» **ABOUT THIS EXERCISE**:
When you find the line with "j_notificationId := id;" among the records below, reproduce it and each line after it exactly, ending with the line with "From stdpp Require Import pretty.".

--- THE RECORDS Enclosed Below ---

(* ===== verification/Campaigns.v ===== *)
(** * Campaigns and broadcasts of the operator

    [AdminService] of [src/modules/admin/], with [CampaignController] of
    [src/modules/campaign/]: a message to the wallets of an audience, or to
    every registered wallet.  [pLimit] bounds how many of the tasks run at a
    time; they run one after the other here, each with the id the service
    draws for it. *)

From Stdlib Require Import Ascii String.
From S2P Require Import Prelude Schema External Memory Frame RateLimit Queue Subscriptions Classifier Sandbox Scanner Notify.

Open Scope string_scope.
Open Scope list_scope.
Open Scope Z_scope.

Definition campaign_missing : exn := HttpError 404 "CAMPAIGN_NOT_FOUND".
Definition campaign_not_found : exn := HttpError 404 "Campaign not found".

Definition status_text (s : CampaignStatus) : string :=
  match s with
  | CaDraft => "DRAFT" | CaScheduled => "SCHEDULED" | CaRunning => "RUNNING"
  | CaCompleted => "COMPLETED" | CaFailed => "FAILED" | CaCancelled => "CANCELLED"
  end.

(** A text between double quotes. *)
Definition quoted (s : string) : string := String "034"%char (s +:+ String "034"%char "").

(** A campaign that can still be launched or cancelled. *)
Definition pending (s : CampaignStatus) : bool := bool_decide (s = CaDraft) || bool_decide (s = CaScheduled).

Record CampaignSummary := {
  cs_id : string;
  cs_name : string;
  cs_status : CampaignStatus;
  cs_audienceSize : Z;
  cs_sent : Z;
  cs_createdAt : Z;
}.

Section campaigns.
Context `{B : Backend} `{H : Hashing}.

Definition campaign_row (c : Campaign) (now : Z) (id wallet : string) : Notification :=
  new_notification id (ca_protocolId c) (sha256 wallet) (sha256 (ca_subject c)) (ca_category c)
    Queued None false now.

(** The job has neither the name of the protocol nor its key, and not the
    channels of the campaign. *)
Definition campaign_job (c : Campaign) (id wallet : string) : NotificationJobData := {|
  j_notificationId := id; j_protocolId := ca_protocolId c; j_protocolPubkey := ""; j_protocolName := "";
  j_wallet := wallet; j_walletHash := Some (sha256 wallet); j_subject := ca_subject c;
  j_body := ca_body c; j_category := ca_category c; j_writeReceipt := false; j_digestMode := false;
  j_priority := None; j_channels := None; j_excludedChannels := None; j_preferredChannel := None;
  j_isSandbox := false; j_testContact := None; j_tier := None; j_templateId := None;
  j_telegramTemplateId := None; j_templateVariables := ∅ |}.
(* ===== verification/Playground.v ===== *)
(** * The playground

    [SandboxController.sendTest] of
    [src/modules/sandbox/sandbox.controller.ts]: a test notification to the
    contacts of the protocol's settings, at most 25 a day for a key. *)

From Stdlib Require Import Ascii String.
From stdpp Require Import pretty.
From S2P Require Import Prelude Schema External Memory Frame Scanner Queue Classifier Subscriptions.
From S2P Require Import Sandbox Notify.

Open Scope string_scope.
Open Scope list_scope.
Open Scope Z_scope.

Record SandboxSendDto := {
  sd_subject : string;
  sd_body : string;
  sd_category : option string;
  sd_preferred_channel : option channel;
}.

Record PlaygroundResponse := {
  pg_notification_id : string;
  pg_status : NotificationStatus;
  pg_error_code : option string;
  pg_test_contact : MaskedContact;
  pg_remaining_today : Z;
  pg_daily_limit : Z;
  pg_sandbox_notes : list string;
}.

Definition sandbox_key_required : exn := HttpError 403 "SANDBOX_ENDPOINT_REQUIRES_SANDBOX_KEY".
Definition playground_limit : exn := HttpError 429 "PLAYGROUND_LIMIT_EXCEEDED".
Definition contact_required : exn := HttpError 400 "SANDBOX_NO_TEST_CONTACT".

Definition channel_word (c : channel) : string :=
  match c with Email => "email" | Telegram => "telegram" | Sms => "sms" end.
(** Authentication.  [AuthGuard] changes no row, and lets a request
    through only as a principal that is accounted for: a protocol of the
    table, for an internal request to a domain or template path with the
    configured internal key; else the principal of a well-formed bearer key,
    which either the cache holds, or the tables vouch for: a key that is not
    revoked (nor expired, for a test key) of an active protocol that is not
    suspended.  What it leaves in the cache is such a principal, for 300
    seconds; so a revoked key stops working at most 300 seconds later. *)
Theorem request_authenticated rq now w :
  wp (authGuard rq now) (λ r w', v_tables (view w') = v_tables (view w) ∧
    ∀ p, r = Ok p → admitted rq now (view w) p ∧
      (is_internal rq = false → ∃ h, rq_authorization rq = Some h ∧
         cache_after (hashKey (from_index 7 h)) now (view w) (view w'))) w.
Proof.
  unfold authGuard. destruct (is_internal rq) eqn:Hint.
  - destruct (truthy (rq_protocolId rq)) eqn:Hid; cbn [negb]; [| by apply wp_raise].
    apply truthy_Some in Hid as (id & Hid & _). rewrite Hid. cbn [default from_option].
    apply wp_bind, (wp_find_unique MProtocol); [| by intros e w1 ->].
    intros o w1 Ho%found_by_id Hv1. destruct o as [pr|]; [apply wp_ret | apply wp_raise];
      rewrite Hv1; (split; [done |]); [| done].
    intros ? [= <-]. split; [| done]. left. split; [done |]. by exists id, pr.
  - destruct (rq_authorization rq) as [h|] eqn:Hh; [| by apply wp_raise].
    destruct (String.prefix "Bearer " h) eqn:Hpre; [| by apply wp_raise].
    apply wp_bind. eapply wp_mono; [apply validateApiKey_spec |].
    intros [[p|]|e] w1 [(Ht & Hc & Hp) Hf]; [apply wp_ret | by apply wp_raise | done].
    split; [done |]. intros ? [= <-]. split; [| eauto]. right. split; [done |]. exists h.
    rewrite Hh. cbv zeta. split_and!; [done | done | by eapply Hf | by apply Hp].
Qed.

(** The guard writes to the cache of keys and nowhere else. *)
Definition auth_frame : Frame := {|
  fr_table _ := False; fr_job _ := False; fr_key k := ∃ h, k = auth_key h; fr_send _ := False |}.

Lemma authGuard_keeps rq now : Keeps auth_frame (authGuard rq now).
Proof.
  unfold authGuard, validateApiKey, load_principal, cached_principal. keeps.
  by eexists.
Qed.

(** The other guards let through what they should. *)
Lemma scopeGuard_spec required protocol b :
  scopeGuard required protocol = Ok b → b = true ∧
    (required = [] ∨ ∃ p, protocol = Some p ∧ ∀ s, s ∈ required → s ∈ ap_scopes p).
Proof.
  unfold scopeGuard. destruct required as [|s ss]; [intros [= <-]; auto |].
  destruct protocol as [p|]; [| done]. destruct (forallb _ _) eqn:Hall; [| done].
  intros [= <-]. split; [done |]. right. exists p. split; [done |].
  rewrite forallb_forall in Hall. intros x Hx%list_elem_of_In.
  by apply Hall, bool_decide_eq_true in Hx.
Qed.

Lemma portalGuard_spec parse rq now w :
  wp (portalGuard parse rq now) (λ r w', view w' = view w ∧ ∀ walletHash, r = Ok walletHash →
    ∃ k s, v_tables (view w) MPortalSession !! k = Some s ∧ pss_walletHash s = walletHash ∧
      pss_revoked s = false ∧ now ≤ pss_expiresAt s) w.
Proof.
  unfold portalGuard. destruct (truthy (extractBearer rq)); cbn [negb]; [| by apply wp_raise].
  apply wp_bind, wp_lift.
  destruct (portal_jti _ _) as [jti|e]; [| done].
  apply wp_bind, (wp_find_unique MPortalSession); [| by intros e w1 ->].
  intros [s|] w1 Ho Hv1; [| by apply wp_raise]. destruct Ho as (k & Hk & _).
  destruct (pss_revoked s) eqn:Hr; [by apply wp_raise |]. cbn [orb].
  destruct (Z.ltb_spec (pss_expiresAt s) now); [by apply wp_raise |].
  apply wp_ret. split; [done |]. intros ? [= <-]. by exists k, s.
Qed.
End auth.

(** ** Examples *)

Definition sample_config : AuthConfig := {|
  au_internalKey := Some "internal"; au_decryptName := λ _, Some "Proto" |}.

Definition live_key : string := "hrld_live_4xR9mKp2nQwBvTsYjL8dHcFuEa3ZiXuW".

Definition active_protocol : Protocol := {|
  p_id := "p1"; p_protocolPubkey := "pk"; p_nameEncrypted := ""; p_tier := 1; p_isActive := true;
  p_isSuspended := false; p_verificationStatus := VERIFIED; p_sendsThisPeriod := 0;
  p_overageEnabled := false; p_periodResetAt := 0; p_updatedAt := 0 |}.

Definition live_key_row (revoked : bool) : ApiKey := {|
  k_id := "k1"; k_protocolId := "p1"; k_keyHash := live_key; k_keyPrefix := "";
  k_environment := Production; k_scopes := ["notify:write"]; k_isRevoked := revoked;
  k_expiresAt := None; k_isTestKey := false; k_testDailyLimit := 0; k_testKeyType := None;
  k_testKeyIpHash := None |}.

--- End of Enclosed THE RECORDS ---

» **RESULT**:
  j_notificationId := id; j_protocolId := ca_protocolId c; j_protocolPubkey := ""; j_protocolName := "";
  j_wallet := wallet; j_walletHash := Some (sha256 wallet); j_subject := ca_subject c;
  j_body := ca_body c; j_category := ca_category c; j_writeReceipt := false; j_digestMode := false;
  j_priority := None; j_channels := None; j_excludedChannels := None; j_preferredChannel := None;
  j_isSandbox := false; j_testContact := None; j_tier := None; j_templateId := None;
  j_telegramTemplateId := None; j_templateVariables := ∅ |}.
(* ===== verification/Playground.v ===== *)
(** * The playground

    [SandboxController.sendTest] of
    [src/modules/sandbox/sandbox.controller.ts]: a test notification to the
    contacts of the protocol's settings, at most 25 a day for a key. *)

From Stdlib Require Import Ascii String.
From stdpp Require Import pretty.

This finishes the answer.